Baltasar Fernández Ramírez 2 septiembre, 2014

Distopía. Muchos hemos dejado de creer que un futuro mejor es posible, hemos dejado de pensar en el futuro como el tiempo de la realización de nuestros sueños, y hemos dejado de soñar. Muchos otros se echan las manos a la cabeza ante afirmaciones como estas, y piensan que es triste, que así no merece la pena, etc. No me interesan, no han pensado en lo que merece o no la pena, o si lo han pensado, creen que yo debería pensarlo igual. Pero yo he dejado de pensar en un futuro mejor. Nuestro tiempo ha visto inflarse muchos hermosos sueños de futuro, llenarse las bocas con palabras tejidas para alimentar el sueño, llegar a las manos y a las armas para defender el sueño de las palabras, morir por las palabras que otros soflamaron. Todos creían que merecía la pena. Nuestro tiempo ha visto demasiados sueños, tantos que ha llegado a creer que no hay más que el sueño, que todo cuanto nos rodea es ilusión, fantasma, sueño de la semántica y la técnica, Semotecnia , ciudad imposible donde el extranjero no ve lo que sucede aunque camine por sus calles y túneles interminables. Aquellos sueños hablaban de un futuro que nunca llegó; estos otros hablan de un presente que parece llegar y ya es marchado. Acabado el pensamiento del futuro –la Edad de los Grandes Relatos (Lyotard)–, vivimos instalados en un presente discontinuo, poblado de narraciones locales, familiares, como de andar por casa, que dicen venir desde muy lejos, globalizadas, pero viajan en décimas de segundo sobre la fibra óptica, magia de la velocidad de la luz y las enormes, delgadas canulillas de plástico, que convierten todo en cercano y todo en simultáneo, con lo que las metáforas lineales del tiempo y el espacio han perdido su sentido (Virilio). Sin historia, sin distancia ni tiempo, vivimos en nuestros íntimos cruces de caminos, ecología narrativa, que son cruces de relatos que vinculan pasados que se proyectan y mañanas que se presienten, vivimos en la anécdota, en la (in)feliz coincidencia de relatos que se penetran y nos preñan, regalándonos la (des)dicha de sentirnos vivos, de tener un pequeño papel en los relatos que nos viven, y así somos los adalides de una causa noble, los despabilados que salen adelante en la selva del capitalismo financiero o la política clientelar, los silenciosos trabajadores de la empresa de la ciencia, los que se enamoran, los que sufren, los que adornan una muerte digna. Vivimos en el relato.

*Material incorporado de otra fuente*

(** * The VK-to-Telegram cross-posting pipeline (bloxa)

    A shallow embedding of [main.py], [telegram_poster.py] and
    [video_downloader.py], with the request parameters of [vk_parser.py]:
    the ledger of processed videos, the per-item pipeline (download,
    publish, record), the publisher's per-destination loops and the
    caption policy, followed by the properties of the specification that
    were checked against them. *)

From Stdlib Require Import ZArith NArith Decimal Ascii String.
From Stdlib Require DecimalN.
From stdpp Require Import base decidable option list gmap sets strings.

Local Open Scope N_scope.

(** ** Python strings

    A Python [str] is a sequence of Unicode code points: [len] counts code
    points and slicing cuts between them. A code point is an [N]. *)

Abbreviation str := (list N).

Module Py.

(** One step of UTF-8 decoding, used only to write the source's literals
    as they appear in the source text. *)
Fixpoint utf8_decode (bs : list N) : str :=
  match bs with
  | [] => []
  | b :: rest =>
      if b <? 128 then b :: utf8_decode rest
      else if b <? 224 then
        match rest with
        | b1 :: r => ((b - 192) * 64 + (b1 - 128)) :: utf8_decode r
        | _ => []
        end
      else if b <? 240 then
        match rest with
        | b1 :: b2 :: r =>
            ((b - 224) * 4096 + (b1 - 128) * 64 + (b2 - 128)) :: utf8_decode r
        | _ => []
        end
      else
        match rest with
        | b1 :: b2 :: b3 :: r =>
            ((b - 240) * 262144 + (b1 - 128) * 4096 + (b2 - 128) * 64 + (b3 - 128))
              :: utf8_decode r
        | _ => []
        end
  end.

(** A literal of the source. *)
Definition lit (s : string) : str :=
  utf8_decode (map Ascii.N_of_ascii (String.list_ascii_of_string s)).

Definition LF : N := 10.
Definition CR : N := 13.
Definition asterisk : N := 42.
Definition star : N := 9733.      (* '★', U+2605 *)
Definition dot : N := 46.

(** [s.replace(old, new)] for one-character [old] and [new]. *)
Definition replace (old new : N) (s : str) : str :=
  map (λ c, if decide (c = old) then new else c) s.

(** [s[:k]]: a negative bound counts from the end, and bounds beyond the
    ends are clipped. *)
Definition slice_to (s : str) (k : Z) : str :=
  if (k <? 0)%Z
  then take (Z.to_nat (Z.max 0 (Z.of_nat (length s) + k))) s
  else take (Z.to_nat k) s.

(** [s[1:]] *)
Definition slice_from_1 (s : str) : str := drop 1 s.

Lo contrario de la utopía es la distopía, pero ambas han sido abolidas con el cierre de la historicidad. Si ya no nos es factible pensar nuestro mundo como un gran proyecto que se está realizando (ontologización de la historia, el pueblo como sujeto histórico, etc.), tampoco podemos soñar la pesadilla distópica. Mi generación creció con el sueño del desastre nuclear, con la fantasía del día después, con mutantes y cyborgs luchando con las ratas para seguir viviendo (los cómics de Richard Corben), crecimos con la diversión de sobrevivir al desengaño y la catástrofe. No nos asusta el sueño de la catástrofe, como no nos asusta una película de terror, también puedes reír y disfrutar del sol o de placeres en medio del desastre. Nada importa, sólo es un sueño. Las generaciones del gran relato y sus herederos, que siguen aquí conviviendo con nosotros, se escandalizan de que nos gocemos en la distopía, nos dejan por locos imposibles (sólo es una pose, dicen los que nos quieren) o disputan con nosotros para llevarnos de nuevo al sueño de los Grandes Relatos, porque merece la pena, dicen. Estoy seguro de que sí, no me importa que sueñen, les quiero, pero vivimos ya en otro tiempo.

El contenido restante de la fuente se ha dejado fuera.